Management’s Report on Internal Control over Financial Reporting

 

The management of the Company is responsible for establishing and maintaining adequate internal control over financial reporting. The Company’s internal control over financial reporting is a process, under the supervision of the principal executive officer and the principal financial officer, designed to provide reasonable assurance regarding the reliability of financial reporting and the preparation of the Company’s financial statements for external purposes in accordance with United States generally accepted accounting principles (GAAP). Internal control over financial reporting includes those policies and procedures that:

 

Pertain to the maintenance of records that in reasonable detail accurately and fairly reflect the transactions and dispositions of the Company’s assets;

 

Provide reasonable assurance that transactions are recorded as necessary to permit preparation of the financial statements in accordance with generally accepted accounting principles, and that receipts and expenditures are being made only in accordance with authorizations of management and the board of directors; and

 

Provide reasonable assurance regarding prevention or timely detection of unauthorized acquisition, use, or disposition of the Company’s assets that could have a material effect on the financial statements.

 

Because of its inherent limitations, internal control over financial reporting may not prevent or detect misstatements.
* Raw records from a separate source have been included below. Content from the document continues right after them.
(* ===== verification/Accountability.v ===== *)
(** The composition of an election, the consensus engines it seats and the slash
    for double signing: onx-consensus (election.rs, engine.rs) and onx-economics
    (slashing.rs). *)
From S2P Require Import Prelude Bytes Machine Primitives ToyCrypto Address Consensus Engine Economics.

Section seats.
Context {C : Crypto} {L : CryptoLaws C}.
Implicit Types (v : ValidatorSetEntry) (vs : list ValidatorSetEntry).

(** ** The registry of an engine *)

Definition registry_of (vs : list ValidatorSetEntry) : gmap Z ValidatorSetEntry :=
  list_to_map ((λ v, (validator_id v, v)) <$> vs).

Lemma registry_of_lookup vs i v :
  NoDup (validator_id <$> vs) → registry_of vs !! i = Some v ↔ v ∈ vs ∧ validator_id v = i.
Proof.
  intros Hnd. unfold registry_of. rewrite <-elem_of_list_to_map.
  - rewrite list_elem_of_fmap. split; [by intros (w & [= -> ->] & Hw)|]. intros [Hv <-]. by exists v.
  - by rewrite <-list_fmap_compose.
Qed.

(** Validators with identifiers of their own are all registered. *)
Lemma add_validators_all vs : ∀ entries t,
  NoDup (validator_id <$> vs) → (∀ v, v ∈ vs → entries !! validator_id v = None) →
  ∃ t', foldM add_validator vs (entries, t) = Ok (registry_of vs ∪ entries, t').
Proof.
  induction vs as [|v vs IH]; intros entries t Hnd Hfree; cbn [foldM].
  { exists t. unfold registry_of. cbn. by rewrite (left_id_L ∅ (∪)). }
  rewrite fmap_cons in Hnd. apply NoDup_cons in Hnd as [Hv Hnd]. unfold add_validator at 1. rewrite Hfree by left. rewrite rbind_ret.
  edestruct (IH (<[validator_id v := v]> entries)) as [t' Ht']; [done| |].
  - intros w Hw. rewrite lookup_insert_ne; [apply Hfree; by right|]. intros He. apply Hv. rewrite He.
    by apply list_elem_of_fmap_2.
  - exists t'. rewrite Ht'. f_equal. f_equal. unfold registry_of. cbn [fmap list_fmap list_to_map foldr].
    rewrite <-insert_union_r, insert_union_l; [done|]. apply not_elem_of_dom. rewrite dom_list_to_map_L.
    rewrite <-list_fmap_compose. intros Hin%elem_of_list_to_set. by apply Hv.
Qed.

(** The stake of some of the registered validators is the sum over them. *)
Lemma stake_of_registry vs (X : gset Z) :
  NoDup (validator_id <$> vs) → X ⊆ list_to_set (validator_id <$> vs) →
  stake_of (registry_of vs) X = zsum actual_stake (filter (λ v, validator_id v ∈ X) vs).
Proof.
  intros Hnd HX. unfold stake_of, weight.
  assert (elements X ≡ₚ validator_id <$> filter (λ v, validator_id v ∈ X) vs) as Hp.
  { apply NoDup_Permutation; [apply NoDup_elements| |].
    - eapply sublist_NoDup; [exact Hnd|]. apply fmap_sublist, sublist_filter.
    - intros i. rewrite elem_of_elements, list_elem_of_fmap. split.
      + intros Hi. specialize (HX i Hi). apply elem_of_list_to_set, list_elem_of_fmap in HX as (v & -> & Hv).
        exists v. split; [done|]. by apply list_elem_of_filter.
      + by intros (v & -> & [Hi _]%list_elem_of_filter). }
  rewrite (zsum_Permutation _ _ _ Hp), zsum_fmap. clear Hp.
  assert (Forall (λ v, v ∈ vs) (filter (λ v, validator_id v ∈ X) vs)) as Hall.
  { apply Forall_forall. by intros v [_ Hv]%list_elem_of_filter. }
  induction Hall as [|v l Hv _ IH]; [done|]. unfold zsum in *. cbn [foldr]. rewrite IH. f_equal.
  unfold stake_at. by rewrite (proj2 (registry_of_lookup vs _ v Hnd)).
Qed.

(** ** The elected validators *)

(** What an election seats: identifiers are the ranks, stakes are not negative
    and add up to at most what was proposed. *)
Lemma elected_seats cs config res :
  Forall candidate_wf cs → 0 ≤ validator_cap config → run_election cs config = Ok res →
  len (validators res) ≤ 2 ^ 32 →
  NoDup (validator_id <$> validators res) ∧ Forall (λ v, 0 ≤ actual_stake v) (validators res) ∧
  zsum actual_stake (validators res) ≤ zsum proposed_stake cs.
Proof.
  intros Hwf Hcap Hrun Hlen.
  pose proof (run_election_Ok _ _ _ Hcap Hrun) as Hsub.
  destruct (run_election_runs _ _ Hwf Hcap Hsub) as (res' & Hrun' & sorted & last & Hp & _ & Hlast & Hseats & Href & Hout & Hsum).
  rewrite Hrun in Hrun'. apply (inj Ok) in Hrun' as <-.
  assert (∀ k v, validators res !! k = Some v → validator_id v = Z.of_nat k ∧ 0 ≤ actual_stake v) as Hids.
  { intros k v Hv. pose proof (lookup_lt_Some _ _ _ Hv) as Hk. unfold len in *.
    destruct (lookup_lt_is_Some_2 sorted k) as [c Hc]; [rewrite Hp; lia|].
    destruct (Hout k c Hc) as (rf & _ & _ & Ho). rewrite (proj2 (Z.ltb_lt _ _)) in Ho by lia.
    destruct Ho as (v' & Hv' & Hid & _ & Hst & _). rewrite Hv in Hv'. injection Hv' as <-.
    rewrite Hid, Hst. unfold as_u. rewrite Z.mod_small by lia. split; [done|].
    assert (candidate_wf c) as [Hpc _].
    { rewrite Forall_forall in Hwf. apply Hwf. rewrite <-Hp. by eapply list_elem_of_lookup_2. }
    apply actual_stake_range. lia. }
  assert (Forall (λ r, 0 ≤ amount r) (refunds res)) as Hamounts.
  { apply Forall_lookup. intros k rf Hrf. pose proof (lookup_lt_Some _ _ _ Hrf) as Hk. unfold len in *.
    destruct (lookup_lt_is_Some_2 sorted k) as [c Hc]; [rewrite Hp; lia|].
    assert (candidate_wf c) as [Hpc _].
    { rewrite Forall_forall in Hwf. apply Hwf. rewrite <-Hp. by eapply list_elem_of_lookup_2. }
    destruct (Hout k c Hc) as (rf' & Hrf' & _ & Ho). rewrite Hrf in Hrf'. injection Hrf' as <-.
    case_match; [|lia]. destruct Ho as (v & _ & _ & _ & Hst & Hadd).
    pose proof (actual_stake_range (proposed_stake c) (max_load_factor c) (proposed_stake last) ltac:(lia)). lia. }
  split_and!.
  - apply NoDup_alt. intros i j x Hi Hj. rewrite list_lookup_fmap in Hi, Hj.
    apply fmap_Some in Hi as (v & Hv & ->). apply fmap_Some in Hj as (w & Hw & He).
    apply Hids in Hv as [Hv _]. apply Hids in Hw as [Hw _]. lia.
  - apply Forall_lookup. intros k v Hv. by apply Hids in Hv as [_ ?].
  - assert (0 ≤ zsum amount (refunds res)); [|lia]. apply zsum_nonneg. intros rf Hrf.
    rewrite Forall_forall in Hamounts. by apply Hamounts.
Qed.

(** An elected set with some stake seats an engine of its total stake. *)
Lemma elected_engine cs config res shard height now to :
  Forall candidate_wf cs → 0 ≤ validator_cap config → run_election cs config = Ok res →
  len (validators res) ≤ 2 ^ 32 → zsum proposed_stake cs < 2 ^ 64 - 1 → 0 < zsum actual_stake (validators res) →
  ∃ e, engine_new shard height (validators res) now to = Ok e ∧
    e_validators e = registry_of (validators res) ∧ e_total_stake e = zsum actual_stake (validators res) ∧
    e_shard e = shard ∧ e_height e = height.
Proof.
  intros Hwf Hcap Hrun Hlen Hprop Hpos.
  destruct (elected_seats _ _ _ Hwf Hcap Hrun Hlen) as (Hnd & Hst & Hle).
  destruct (add_validators_all (validators res) ∅ 0 Hnd) as [t Ht]; [by intros|]. rewrite (right_id_L ∅ (∪)) in Ht.
  assert (dom (registry_of (validators res)) = list_to_set (validator_id <$> validators res)) as Hdom.
  { unfold registry_of. by rewrite dom_list_to_map_L, <-list_fmap_compose. }
  assert (t = zsum actual_stake (validators res)) as ->.
  { destruct (add_validators (validators res) ∅ 0) as [_ Hok]; [done|done|unfold stake_of; by rewrite dom_empty_L, weight_empty|].
    apply Hok in Ht as (_ & -> & _). rewrite stake_of_registry by (done || by rewrite Hdom).
    rewrite list_filter_all; [lia|]. intros v Hv. rewrite Hdom. apply elem_of_list_to_set. by apply list_elem_of_fmap_2. }
  eexists. split.
  - unfold engine_new. rewrite Ht, rbind_ret.
    rewrite bool_decide_false, (proj2 (Z.eqb_neq _ _)) by (lia || (intros He; rewrite He in Hdom; 
      destruct (validators res); [by unfold zsum in Hpos|cbn in Hdom; set_solver])). reflexivity.
  - done.
Qed.

(** Slashing for double signing takes the whole stake. *)
Lemma double_signing_debits stake :
  0 ≤ stake < 2 ^ 64 → debited (slash_for_misconduct stake DoubleSigning) = stake.
Proof.
  intros Hs. unfold slash_for_misconduct, apply_slash, saturating_mul_u, DOUBLE_SIGN_SLASH_BPS. cbn [debited].
  rewrite Z.min_l by lia. apply Z.div_mul. lia.
Qed.

Lemma zsum_ext {A} (f g : A → Z) l : (∀ x, x ∈ l → f x = g x) → zsum f l = zsum g l.
Proof.
  unfold zsum. induction l as [|x l IH]; intros H; cbn [foldr]; [done|]. rewrite H by left. f_equal. apply IH.
  intros y Hy. apply H. by right.
Qed.

Lemma actual_stake_bound vs v :
  Forall (λ v, 0 ≤ actual_stake v) vs → v ∈ vs → 0 ≤ actual_stake v ≤ zsum actual_stake vs.
Proof.
  intros Hall Hv. rewrite Forall_forall in Hall. split; [by apply Hall|]. by apply zsum_member.
Qed.

(** C1: accountable safety, from the election to the slash. The validators that
    an election seats (no more than 2^32, the proposed stakes adding up to less
    than 64 bits hold, some stake locked) start an engine for any shard and height,
    whose total stake is the locked stake. Whatever proposals, votes and timeouts
    two such engines see, if they finalize different blocks in one round, then
    there are seated validators, each with verifying commit signatures for both
    blocks, and slashing them for double signing debits at least a third of the
    stake that the election locked. *)
Theorem elected_finality cs config res shard height :
  Forall candidate_wf cs → 0 ≤ validator_cap config → run_election cs config = Ok res →
  len (validators res) ≤ 2 ^ 32 → zsum proposed_stake cs < 2 ^ 64 - 1 → 0 < zsum actual_stake (validators res) →
  ∀ now1 now2 to1 to2, ∃ e01 e02,
    engine_new shard height (validators res) now1 to1 = Ok e01 ∧
    engine_new shard height (validators res) now2 to2 = Ok e02 ∧
    e_total_stake e01 = zsum actual_stake (validators res) ∧
    ∀ evs1 evs2 e1 e2 f1 f2,
      engine_run evs1 e01 = Ok e1 → engine_run evs2 e02 = Ok e2 →
      e_finalized e1 = Some f1 → e_finalized e2 = Some f2 →
      f_round f1 = f_round f2 → f_block_hash f1 ≠ f_block_hash f2 →
      ∃ guilty, guilty `sublist_of` validators res ∧
        zsum actual_stake (validators res) ≤
          3 * zsum (λ v, debited (slash_for_misconduct (actual_stake v) DoubleSigning)) guilty ∧
        ∀ v, v ∈ guilty → ∃ s1 s2,
          PublicKey_verify (public_key v) VALIDATOR_SIGN_V1
            (vote_signing_bytes shard height (f_round f1) Commit (f_block_hash f1)) s1 = Ok tt ∧
          PublicKey_verify (public_key v) VALIDATOR_SIGN_V1
            (vote_signing_bytes shard height (f_round f1) Commit (f_block_hash f2)) s2 = Ok tt.
Proof.
  intros Hwf Hcap Hrun Hlen Hprop Hpos now1 now2 to1 to2.
  destruct (elected_seats _ _ _ Hwf Hcap Hrun Hlen) as (Hnd & Hst & Hle).
  destruct (elected_engine cs config res shard height now1 to1) as (e01 & Hn1 & Hv1 & Ht1 & Hsh1 & Hh1); [done..|].
  destruct (elected_engine cs config res shard height now2 to2) as (e02 & Hn2 & _ & _ & _ & _); [done..|].
  exists e01, e02. split_and!; [done..|]. intros evs1 evs2 e1 e2 f1 f2 Hr1 Hr2 Hf1 Hf2 Hround Hneq.
  destruct (double_signers shard height (validators res) now1 now2 to1 to2 evs1 evs2 e01 e02 e1 e2 f1 f2)
    as (X & HX & Hdom & Hall); [done..|lia|].
  exists (filter (λ v, validator_id v ∈ X) (validators res)). split; [apply sublist_filter|]. split.
  - rewrite Hv1, Ht1, stake_of_registry in HX; [|done|].
    + etrans; [exact HX|]. apply Z.mul_le_mono_nonneg_l; [lia|]. apply Z.eq_le_incl, zsum_ext. intros v Hv.
      apply list_elem_of_filter in Hv as [_ Hv]. symmetry. apply double_signing_debits.
      destruct (actual_stake_bound (validators res) v) as [? ?]; [done..|]. lia.
    + rewrite Hv1 in Hdom. unfold registry_of in Hdom. rewrite dom_list_to_map_L, <-list_fmap_compose in Hdom. exact Hdom.
  - intros v [Hv Hin]%list_elem_of_filter.
    destruct (Hall _ Hv) as (v1 & v2 & Hi1 & Hi2 & (w1 & Hw1 & Hs1) & (w2 & Hw2 & Hs2) & Hp1 & Hp2 & Hg1 & Hg2 & Hd1 & Hd2 & Hb1 & Hb2).
    rewrite Hv1 in Hw1, Hw2. rewrite Hi1 in Hw1. rewrite Hi2 in Hw2.
    apply registry_of_lookup in Hw1 as [Hw1 He1]; [|done]. apply registry_of_lookup in Hw2 as [Hw2 He2]; [|done].
    assert (∀ w, w ∈ validators res → validator_id w = validator_id v → w = v) as Huniq.
    { intros w Hw He. assert (registry_of (validators res) !! validator_id v = Some w) as H1 by (by apply registry_of_lookup).
      assert (registry_of (validators res) !! validator_id v = Some v) as H2 by (by apply registry_of_lookup). congruence. }
    apply Huniq in Hw1 as ->; [|done]. apply Huniq in Hw2 as ->; [|done].
    exists (v_signature v1), (v_signature v2).
    rewrite Hsh1, Hg1, Hd1, Hp1, Hb1 in Hs1. rewrite Hsh1, Hg2, Hd2, Hp2, Hb2 in Hs2. by split.
Qed.
End seats.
Also, projections of any evaluation of effectiveness to future periods are subject to the risk that controls may become inadequate because of changes in conditions or that the degree of compliance with the policies or procedures may deteriorate.

 

The Company’s management conducted an assessment of the effectiveness of our internal control over financial reporting as of December 31, 2021, based on criteria established in Internal Control – Integrated Framework issued by the Committee of Sponsoring Organizations of the Treadway Commission (2013) as set forth in its Internal Control - Integrated Framework. This assessment identified material weaknesses in internal control over financial reporting. A material weakness is a control deficiency, or a combination of deficiencies in internal control over financial reporting that creates a reasonable possibility that a material misstatement in annual or interim financial statements will not be prevented or detected on a timely basis. Since the assessment of the effectiveness of our internal control over financial reporting did identify a material weakness, management considers its internal control over financial reporting to be ineffective.

 

Management has concluded that our internal control over financial reporting had the following material deficiencies:

 

We were unable to maintain segregation of duties within our business operations due to our reliance on a single individual fulfilling the role of sole officer and director.

 

 

Lack of a functioning audit committee due to a lack of a majority of independent members and a lack of a majority of outside directors on our Board of Directors, resulting in ineffective oversight in the establishment and monitoring of required internal control and procedures.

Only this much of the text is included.